[Items from a dataset]
-=-=-=-=-

Definition passStep (lib : Library) (p : Pass) (row : Row) : Pass :=
  match rowOutcome lib (layers (page p)) row with
  | Skipped => on_page (add_log (LogRow "Invalid coordinates for row:" row)) p
  | Rendered m =>
      let p1 := incrTotal (on_page (set_layers (layers (page p) ++ [m])) (countFood row p)) in
      if (totalMarkers p1 mod 100 =? 0)%N
      then on_page (add_log (LogNumber "Created markers so far:" (totalMarkers p1))) p1
      else p1
  | Failed e =>
      on_page (add_log (LogRowError "Error creating marker for row:" row e))
              (countFood row p)
  end.

(** The page as [createMarkers] leaves it before the loop starts. *)
Definition passStart (rows : list Row) (w : World) : Pass :=
  mkPass (set_layers []
            (add_log (LogNumber "Starting marker creation with rows:"
                                (N.of_nat (List.length rows))) w)) 0 0.

(** The parts of the page a pass does not touch inside its loop. *)
Definition sameControls (w w' : World) : Prop :=
  total_markers w' = total_markers w /\
  food_drink_markers w' = food_drink_markers w /\
  visible_markers w' = visible_markers w /\
  filters w' = filters w /\
  listeners w' = listeners w /\
  requests w' = requests w.

(** The page [createMarkers] leaves, given the state in which its loop ended. *)
Definition passEnd (p : Pass) : World :=
  set_stats (totalMarkers p) (foodDrinkCount p) (totalMarkers p)
    (add_log (LogNumber "Food/Drink locations:" (foodDrinkCount p))
       (add_log (LogNumber "Marker creation complete. Total markers:" (totalMarkers p))
          (page p))).

(** No call of the mapping library throws. *)
Definition neverThrows (lib : Library) : Prop :=
  (forall i, divIcon_throws lib i = None) /\
  (forall at_ i, marker_throws lib at_ i = None) /\
  (forall m c, bindPopup_throws lib m c = None) /\
  (forall shown m, addLayer_throws lib shown m = None).

(** The error a request ends with, if it does not succeed. *)
Definition fetchError (outcome : FetchOutcome) : option Error :=
  match outcome with
  | NetworkFailure e => Some e
  | Response false status _ => Some (HttpError status)
  | Response true _ _ => None
  end.

(** The columns whose dropdown is built, and the dropdown of a column. *)
Definition offeredColumns (data : list Row) : list string :=
  filter (fun c => Nat.ltb 0 (List.length (uniqueValues data c)) &&
                   Nat.ltb (List.length (uniqueValues data c)) 50)
         (filterableColumns data).

Definition dropdownOf (data : list Row) (column : string) : FilterGroup :=
  SelectGroup (labelText column) (uniqueValues data column) "".

(** The order of [sort], and its strict part. *)
Definition lebP (a b : string) : Prop := String.leb a b = true.
Definition ltbP (a b : string) : Prop := String.ltb a b = true.

(** Several console entries, in order. *)
Definition add_logs (entries : list LogEntry) (w : World) : World :=
  fold_left (fun w entry => add_log entry w) entries w.

(** The entries the loader logs for the rows it drops. *)
Definition missingLogs (rows : list Row) : list LogEntry :=
  map (LogRow "Row missing coordinates:") (filter (fun row => negb (hasCoords row)) rows).

(** [sub] occurs in [s]. *)
Definition occursIn (sub s : string) : Prop :=
  exists before after : string, s = before ++ sub ++ after.

(** Every character of [s] satisfies [f]. *)
Fixpoint allChars (f : ascii -> bool) (s : string) : bool :=
  match s with
  | EmptyString => true
  | String c s' => f c && allChars f s'
  end.

(** An ASCII character; on strings of such characters [toLowerCase] and
    [toUpperCase] are JavaScript's. *)
Definition asciiChar (c : ascii) : bool := Nat.ltb (nat_of_ascii c) 128.

(** The names of the members of [Object.prototype]: what a row that lacks
    such a column reads under that name is the inherited member, not
    [undefined]. *)
Definition prototypeNames : list string :=
  [ "constructor"; "hasOwnProperty"; "isPrototypeOf"; "propertyIsEnumerable";
    "toLocaleString"; "toString"; "valueOf"; "__proto__";
    "__defineGetter__"; "__defineSetter__"; "__lookupGetter__"; "__lookupSetter__" ].

(** A printable ASCII character other than the double quote, the
    ampersand and the angle brackets: text made of such characters comes
    back unchanged from the markup of an option. *)
Definition htmlSafeChar (c : ascii) : bool :=
  let n := nat_of_ascii c in
  Nat.leb 32 n && Nat.leb n 126 &&
  negb (Nat.eqb n 34) && negb (Nat.eqb n 38) && negb (Nat.eqb n 60) && negb (Nat.eqb n 62).

(** The name of [column] and all its values in [data] are free of markup
    characters. *)
Definition markupSafe (data : list Row) (column : string) : Prop :=
  allChars htmlSafeChar column = true /\
  forall item v, In item data -> get item column = Some v ->
                 allChars htmlSafeChar v = true.

(** The coordinate check of [createMarkers] lets the row through. *)
Definition coordsOk (row : Row) : bool :=
  negb (isNaN (parseFloat (get row "latitude")) ||
        isNaN (parseFloat (get row "longitude"))).

(** The rows a pass counts as food or drink. *)
Definition foodRows (rows : list Row) : list Row :=
  filter (fun row => coordsOk row && isFoodDrink row) rows.

(** A character the label round trip gives back: no upper-case letter and
    no underscore. *)
Definition plainChar (c : ascii) : bool :=
  let n := nat_of_ascii c in
  negb (Nat.leb 65 n && Nat.leb n 90) && negb (Ascii.eqb c "_").

(** The six sections of a popup, each empty when its field is. *)
Definition titleSection (row : Row) : string :=
  if truthy (or_else (get row "name") (get row "title"))
  then "<h3>" ++ toStr (or_else (get row "name") (get row "title")) ++ "</h3>"
  else "".

Definition subcategorySection (row : Row) : string :=
  if truthy (get row "subcategoriesPrimary.name")
  then "<div class=" ++ dq ++ "subcategory" ++ dq ++ ">"
       ++ toStr (get row "subcategoriesPrimary.name") ++ "</div>"
  else "".

Definition websiteSection (row : Row) : string :=
  if truthy (get row "urls.website")
  then "<div class=" ++ dq ++ "website" ++ dq ++ "><a href=" ++ dq
       ++ toStr (get row "urls.website") ++ dq ++ " target=" ++ dq ++ "_blank"
       ++ dq ++ ">Website</a></div>"
  else "".

Definition imageSection (row : Row) : string :=
  if truthy (get row "image")
  then "<img src=" ++ dq ++ toStr (get row "image") ++ dq ++ " alt=" ++ dq
       ++ "Image for " ++ toStr (or_else (get row "name") (get row "title")) ++ dq
       ++ " class=" ++ dq ++ "popup-image" ++ dq ++ ">"
  else "".

Definition addressSection (row : Row) : string :=
  if truthy (get row "address")
  then "<p class=" ++ dq ++ "address" ++ dq ++ "><strong>Address:</strong> "
       ++ toStr (get row "address")
       ++ (if truthy (get row "postcode") then ", " ++ toStr (get row "postcode") else "")
       ++ "</p>"
  else "".

Definition categorySection (row : Row) : string :=
  if truthy (get row "category")
  then "<p><strong>Category:</strong> " ++ toStr (get row "category") ++ "</p>"
  else "".

(* ===================================================================== *)
(** * Properties *)

(** ** The render pass *)

(** Case analysis on what a step does: the outcome of the row, whether the
    progress line is logged, and whether the row is food or drink. *)
Ltac step_cases p row :=
  unfold passStep, countFood;
  destruct (rowOutcome _ (layers (page p)) row); cbn -[N.modulo];
  try destruct (_ =? 0)%N; destruct (isFoodDrink row).

Section RenderPass.

Variable lib : Library.

Lemma rowBody_outcome (row : Row) (p : Pass) :
  rowBody lib row p =
  match rowOutcome lib (layers (page p)) row with
  | Skipped => (Ok tt, on_page (add_log (LogRow "Invalid coordinates for row:" row)) p)
  | Rendered _ => (Ok tt, passStep lib p row)
  | Failed e => (Throw e, countFood row p)
  end.
Proof.
  destruct p as [w f t].
  unfold rowBody, passStep, rowOutcome, countFood, L_divIcon, L_marker,
    JSString.truthy.
  cbn [page layers].
  destruct (isNaN (parseFloat (get row "latitude")) ||
            isNaN (parseFloat (get row "longitude")))%bool; [reflexivity|].
  unfold bind, bindPopup, addLayer, modify, ret, throw, getState, pass_log.
  destruct (isFoodDrink row); cbn -[popupContent N.modulo];
    repeat match goal with
      | |- context [match ?o with Some _ => _ | None => _ end] =>
          destruct o; cbn -[popupContent N.modulo]; try reflexivity
      end;
    destruct (_ =? 0)%N; reflexivity.
Qed.

Lemma rowCallback_step (row : Row) (p : Pass) :
  rowCallback lib row p = (Ok tt, passStep lib p row).
Proof.
  unfold rowCallback, try_catch. rewrite rowBody_outcome.
  unfold passStep.
  destruct (rowOutcome lib (layers (page p)) row); reflexivity.
Qed.

Lemma renderLoop_fold (rows : list Row) (p : Pass) :
  renderLoop lib rows p = (Ok tt, fold_left (passStep lib) rows p).
Proof.
  revert p. induction rows as [|row rows IH]; intros p; [reflexivity|].
  unfold renderLoop in *. cbn [forEach fold_left].
  unfold bind at 1. rewrite rowCallback_step. apply IH.
Qed.

Lemma rowBody_throws_iff (row : Row) (p : Pass) (e : Error) :
  fst (rowBody lib row p) = Throw e <->
  rowOutcome lib (layers (page p)) row = Failed e.
Proof.
  rewrite rowBody_outcome.
  destruct (rowOutcome lib (layers (page p)) row); cbn [fst];
    split; intros H; try discriminate; congruence.
Qed.

(** *** What a step leaves alone, and what it changes *)

Lemma passStep_layers (p : Pass) (row : Row) :
  layers (page (passStep lib p row)) = showRow lib (layers (page p)) row.
Proof.
  unfold showRow. step_cases p row; reflexivity.
Qed.

Lemma passStep_total (p : Pass) (row : Row) :
  totalMarkers (passStep lib p row) =
  match rowOutcome lib (layers (page p)) row with
  | Rendered _ => (totalMarkers p + 1)%N
  | _ => totalMarkers p
  end.
Proof.
  step_cases p row; reflexivity.
Qed.

Lemma passStep_food (p : Pass) (row : Row) :
  foodDrinkCount (passStep lib p row) =
  match rowOutcome lib (layers (page p)) row with
  | Skipped => foodDrinkCount p
  | _ => if isFoodDrink row then (foodDrinkCount p + 1)%N else foodDrinkCount p
  end.
Proof.
  step_cases p row; reflexivity.
Qed.

Lemma passStep_controls (p : Pass) (row : Row) :
  sameControls (page p) (page (passStep lib p row)).
Proof.
  unfold sameControls. step_cases p row; cbn; repeat split.
Qed.

Lemma passStep_console (p : Pass) (row : Row) (x : LogEntry) :
  In x (console (page p)) -> In x (console (page (passStep lib p row))).
Proof.
  intros H. step_cases p row; cbn; repeat (apply in_or_app; left); exact H.
Qed.

Lemma passStep_logs_failure (p : Pass) (row : Row) (e : Error) :
  rowOutcome lib (layers (page p)) row = Failed e ->
  In (LogRowError "Error creating marker for row:" row e)
     (console (page (passStep lib p row))).
Proof.
  intros H. unfold passStep. rewrite H. unfold countFood.
  destruct (isFoodDrink row); cbn; apply in_or_app; right; left; reflexivity.
Qed.

(** *** The whole loop *)

Lemma fold_layers (rows : list Row) (p : Pass) :
  layers (page (fold_left (passStep lib) rows p)) =
  fold_left (showRow lib) rows (layers (page p)).
Proof.
  revert p. induction rows as [|row rows IH]; intros p; cbn [fold_left].
  - reflexivity.
  - rewrite IH, passStep_layers. reflexivity.
Qed.
(** C3.  If the file of a stage is there when [main] starts, then,
    however the run goes on and ends, the file is there afterwards with
    the same contents, no event of the run writes to it, and the stage is
    not computed: no request of the run is one that the function
    computing this stage builds and, for the extraction, the document is
    not rendered. *)
Theorem cached_stage_untouched (e : env) (args : cli_args) (w : world)
    (s : stage) (c : string) :
  FS.file_at (stage_path args s) (fs w) = Some c →
  let w' := snd (main e args w) in
  FS.file_at (stage_path args s) (fs w') = Some c ∧
  extends (untouched args s) w w'.
Proof.
  intros Hc. simpl. rewrite !FSFacts.file_at_stage in *.
  apply (keeps_main (λ fs, fs !! stage_key args s = Some (File c))
           (untouched args s)); try done.
  { intros fs0 fs' H0 Hmk. by eapply FSFacts.makedirs_keeps. }
  intros t1 t2 t3 s'. destruct (decide (s' = s)) as [-> | Hne].
  - intros w0 H0. rewrite (stage_hit_read _ _ _ _ _ _ _ c H0). simpl.
    split; [done |]. exists (hit_events args s). split; [done |].
    by repeat constructor.
  - apply keeps_stage_block; try done.
    + simpl. by intros -> _ ->.
    + intros r Hr Hr'. by destruct Hne; eapply issued_by_inj.
    + simpl. by intros _ ?%FSFacts.stage_path_inj.
    + intros text fs0 fs' H0 Hw.
      rewrite (FSFacts.write_join_other _ _ (FSFacts.stage_file_is_name s')
                 _ _ _ _ Hw); [done |].
      by intros ?%FSFacts.stage_key_inj.
Qed.

(** [main_theorem.txt] is there, the other three files are not: the run
    computes and writes them and leaves [main_theorem.txt] alone. *)
Lemma cached_stage_untouched_witness :
  let w := {| fs := theorem_only_fs; trace := [] |} in
  let w' := snd (main counting_env sample_args w) in
  FS.file_at (stage_path sample_args MainTheorem) (fs w') = Some "1 + 1 = 2" ∧
  extends (untouched sample_args MainTheorem) w w'.
Proof.
  exact (cached_stage_untouched counting_env sample_args
           {| fs := theorem_only_fs; trace := [] |} MainTheorem "1 + 1 = 2"
           eq_refl).
Defined.

(** C8.  The request built for a page and the request built from a
    prompt have temperature 0, and every request made during a run of
    [main], however it ends, has temperature 0. *)
Theorem zero_temperature_sampling :
  (∀ image, temperature (image_request image) = QArith_base.Qmake 0 1) ∧
  (∀ prompt, temperature (prompt_request prompt) = QArith_base.Qmake 0 1) ∧
  (∀ e args w, extends zero_temperature w (snd (main e args w))).
Proof.
  split_and!; [done.. |]. intros e args w.
  apply (keeps_main (λ _, True) zero_temperature); try done.
  intros t1 t2 t3 s. apply keeps_stage_block; try done.
  intros r Hr. simpl. by eapply issued_by_temperature.
Qed.

(** ** The output directory block *)

Section startup.
Import Path PathFacts FS FSFacts.
Context (args : cli_args).
#[local] Abbreviation d := (output_dir args).

Lemma main_output_dir_created w fs1 :
  makedirs d (fs w) = Ok fs1 →
  main_output_dir args w =
  (Ok (), {| fs := fs1; trace := trace w ++ created_events d |}).
Proof.
  intros Hmk. pose proof (makedirs_absent _ _ _ Hmk) as Hex.
  unfold main_output_dir. erewrite bind_Ok by reflexivity.
  rewrite Hex. simpl. unfold bind, os_makedirs. rewrite Hmk.
  unfold print, log, created_events. simpl. by rewrite <- app_assoc.
Qed.

Lemma main_output_dir_failed w ex :
  path_exists d (fs w) = false →
  makedirs d (fs w) = Raise ex →
  main_output_dir args w = (Raise ex, log (EvMakedirs d) w).
Proof.
  intros Hex Hmk. unfold main_output_dir.
  erewrite bind_Ok by reflexivity.
  rewrite Hex. simpl. unfold bind, os_makedirs. by rewrite Hmk.
Qed.

Lemma usable_startable fs :
  usable_output_dir d fs → startable_output_dir d fs.
Proof. intros [Hd | Hmk]; [left; by apply is_dir_exists | by right]. Qed.

(** When [main] can start, the block succeeds. *)
Lemma main_output_dir_startable w :
  startable_output_dir d (fs w) →
  main_output_dir args w =
  (Ok (), {| fs := startup_fs d (fs w);
             trace := trace w ++ startup_events d (fs w) |}).
Proof.
  unfold startup_fs, startup_events. intros [Hex | [fs1 Hmk]].
  - rewrite main_output_dir_present by done.
    rewrite makedirs_present by done. by rewrite app_nil_r, world_eta.
  - rewrite Hmk. by apply main_output_dir_created.
Qed.

Lemma main_output_dir_usable w :
  usable_output_dir d (fs w) →
  main_output_dir args w =
  (Ok (), {| fs := startup_fs d (fs w);
             trace := trace w ++ startup_events d (fs w) |}).
Proof. intros H. by apply main_output_dir_startable, usable_startable. Qed.

Lemma startup_fs_is_dir fs :
  usable_output_dir d fs → is_dir d (startup_fs d fs) = true.
Proof.
  unfold startup_fs. intros [Hd | [fs1 Hmk]].
  - apply is_dir_exists in Hd as Hex. by rewrite makedirs_present.
  - rewrite Hmk. by eapply makedirs_is_dir.
Qed.

Lemma startup_fs_file_at fs path :
  file_at path (startup_fs d fs) = file_at path fs.
Proof.
  unfold startup_fs. destruct (makedirs d fs) eqn:Hmk; [| done].
  by eapply makedirs_file_at.
Qed.

Lemma startup_fs_child fs x :
  startup_fs d fs !! (resolve d ++ [x]) = fs !! (resolve d ++ [x]).
Proof.
  unfold startup_fs. destruct (makedirs d fs) eqn:Hmk; [| done].
  by eapply makedirs_child.
Qed.

Lemma startup_fs_stage fs s :
  startup_fs d fs !! stage_key args s = fs !! stage_key args s.
Proof. apply startup_fs_child. Qed.

End startup.

(** ** C7 and C9: a document that is not there *)

Lemma main_unfold e args :
  main e args = (main_output_dir args;; main_stages e args).
Proof. reflexivity. Qed.

(** Any run of the stages only adds events. *)
Lemma main_stages_extends e args w :
  extends (λ _, True) w (snd (main_stages e args w)).
Proof.
  apply (keeps_main_stages (λ _, True) (λ _, True)); try done.
  intros t1 t2 t3 s. by apply keeps_stage_block.
Qed.

(** The extraction stage on a miss without a valid document. *)
Lemma main_stages_no_document e args w :
  fs w !! stage_key args Extract = None →
  no_document e (pdf_path args) (fs w) →
  main_stages e args w =
  (Raise DocumentError,
   {| fs := fs w;
      trace := trace w ++ [EvPrint (miss_message Extract);
                           EvConvert (pdf_path args)] |}).
Proof.
  intros Hk Hdoc. unfold main_stages.
  erewrite bind_Raise; [done |].
  change (main_extracted_text e args) with (stage_block e args PyNone PyNone PyNone Extract).
  rewrite stage_miss by done. simpl.
  erewrite bind_Raise; [done |].
  unfold extract_text_via_gpt4o. erewrite bind_Raise; [done |].
  unfold convert_from_path, no_document, log in *. simpl.
  rewrite <- app_assoc. simpl.
  destruct (FS.file_at (pdf_path args) (fs w)); by rewrite ?Hdoc.
Qed.

Lemma stage_absent args s fs :
  FS.path_exists (stage_path args s) fs = false ↔
  fs !! stage_key args s = None.
Proof.
  rewrite FSFacts.path_exists_stage, bool_decide_eq_false.
  rewrite <- eq_None_not_Some. done.
Qed.

Lemma no_document_startup e args fs :
  no_document e (pdf_path args) fs →
  no_document e (pdf_path args) (startup_fs (output_dir args) fs).
Proof. unfold no_document. by rewrite startup_fs_file_at. Qed.

(** C7 (amended).  With an output directory that is there or can be
    made, no [extracted_text.txt] in it and no valid document at the
    input path, [main] raises [DocumentError] right after the attempt to
    render; the run makes no write and no request, no regular file is
    created or changed, and the stage files that exist are those that
    existed. *)
Theorem missing_document (e : env) (args : cli_args) (w : world) :
  startable_output_dir (output_dir args) (fs w) →
  FS.path_exists (stage_path args Extract) (fs w) = false →
  no_document e (pdf_path args) (fs w) →
  let w' := snd (main e args w) in
  main e args w =
    (Raise DocumentError,
     {| fs := startup_fs (output_dir args) (fs w);
        trace := trace w ++ startup_events (output_dir args) (fs w)
                 ++ [EvPrint (miss_message Extract);
                     EvConvert (pdf_path args)] |}) ∧
  extends no_write_no_request w w' ∧
  (∀ path, FS.file_at path (fs w') = FS.file_at path (fs w)) ∧
  (∀ s, FS.path_exists (stage_path args s) (fs w') =
        FS.path_exists (stage_path args s) (fs w)).
Proof.
  intros Hd Hk%stage_absent Hdoc.
  assert (main e args w =
    (Raise DocumentError,
     {| fs := startup_fs (output_dir args) (fs w);
        trace := trace w ++ startup_events (output_dir args) (fs w)
                 ++ [EvPrint (miss_message Extract);
                     EvConvert (pdf_path args)] |})) as Hrun.
  { rewrite main_unfold.
    erewrite bind_Ok by by apply main_output_dir_startable.
    rewrite main_stages_no_document; simpl.
    - by rewrite <- app_assoc.
    - by rewrite startup_fs_stage.
    - by apply no_document_startup. }
  simpl. rewrite Hrun. simpl. split_and!; [done | | |].
  - eexists. split; [done |]. unfold startup_events, created_events.
    destruct (FS.makedirs _ _); by repeat constructor.
  - intros path. apply startup_fs_file_at.
  - intros s. by rewrite !FSFacts.path_exists_stage, startup_fs_stage.
Qed.

Lemma fs_wf_empty : fs_wf ∅.
Proof. intros p x [n Hn]. by rewrite lookup_empty in Hn. Qed.

(** No document and no output directory: the directory is made, then
    the error is raised. *)
Lemma missing_document_witness :
  let w := {| fs := ∅; trace := [] |} in
  let w' := snd (main failing_env sample_args w) in
  main failing_env sample_args w =
    (Raise DocumentError,
     {| fs := <[["out"] := Dir]> ∅;
        trace := created_events "out"
                 ++ [EvPrint (miss_message Extract); EvConvert "paper.pdf"] |}) ∧
  extends no_write_no_request w w' ∧
  (∀ path, FS.file_at path (fs w') = FS.file_at path ∅) ∧
  (∀ s, FS.path_exists (stage_path sample_args s) (fs w') =
        FS.path_exists (stage_path sample_args s) ∅).
Proof.
  refine (missing_document failing_env sample_args {| fs := ∅; trace := [] |}
            _ eq_refl I).
  right. exists (<[["out"] := Dir]> ∅). reflexivity.
Defined.

(** C7 as stated fails when the output directory can neither be found
    nor made: [main] makes it before it looks at the document, and the
    error of [makedirs] ends the run before the renderer is called.
    With a regular file [notes] and no document, [-o notes/out] ends in
    [NotADirectoryError] and [-o notes/] in [FileExistsError]; in both
    runs the only event is the call of [makedirs], and no
    [extracted_text.txt] is there. *)
Lemma missing_document_no_output_dir :
  let w := {| fs := notes_file_fs; trace := [] |} in
  no_document failing_env "paper.pdf" (fs w) ∧
  FS.path_exists (stage_path below_file_args Extract) (fs w) = false ∧
  FS.path_exists (stage_path file_slash_args Extract) (fs w) = false ∧
  main failing_env below_file_args w =
    (Raise NotADirectoryError,
     {| fs := notes_file_fs; trace := [EvMakedirs "notes/out"] |}) ∧
  main failing_env file_slash_args w =
    (Raise FileExistsError,
     {| fs := notes_file_fs; trace := [EvMakedirs "notes/"] |}).
Proof. vm_compute. by split_and!. Qed.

-=-=-=-=-

● Required action
Copy the entries above exactly, but only from the line holding "destruct (FS.file_at (pdf_path" through the line holding "startable_output_dir (output_dir args)", both included.

● Solution to this task
  destruct (FS.file_at (pdf_path args) (fs w)); by rewrite ?Hdoc.
Qed.

Lemma stage_absent args s fs :
  FS.path_exists (stage_path args s) fs = false ↔
  fs !! stage_key args s = None.
Proof.
  rewrite FSFacts.path_exists_stage, bool_decide_eq_false.
  rewrite <- eq_None_not_Some. done.
Qed.

Lemma no_document_startup e args fs :
  no_document e (pdf_path args) fs →
  no_document e (pdf_path args) (startup_fs (output_dir args) fs).
Proof. unfold no_document. by rewrite startup_fs_file_at. Qed.

(** C7 (amended).  With an output directory that is there or can be
    made, no [extracted_text.txt] in it and no valid document at the
    input path, [main] raises [DocumentError] right after the attempt to
    render; the run makes no write and no request, no regular file is
    created or changed, and the stage files that exist are those that
    existed. *)
Theorem missing_document (e : env) (args : cli_args) (w : world) :
  startable_output_dir (output_dir args) (fs w) →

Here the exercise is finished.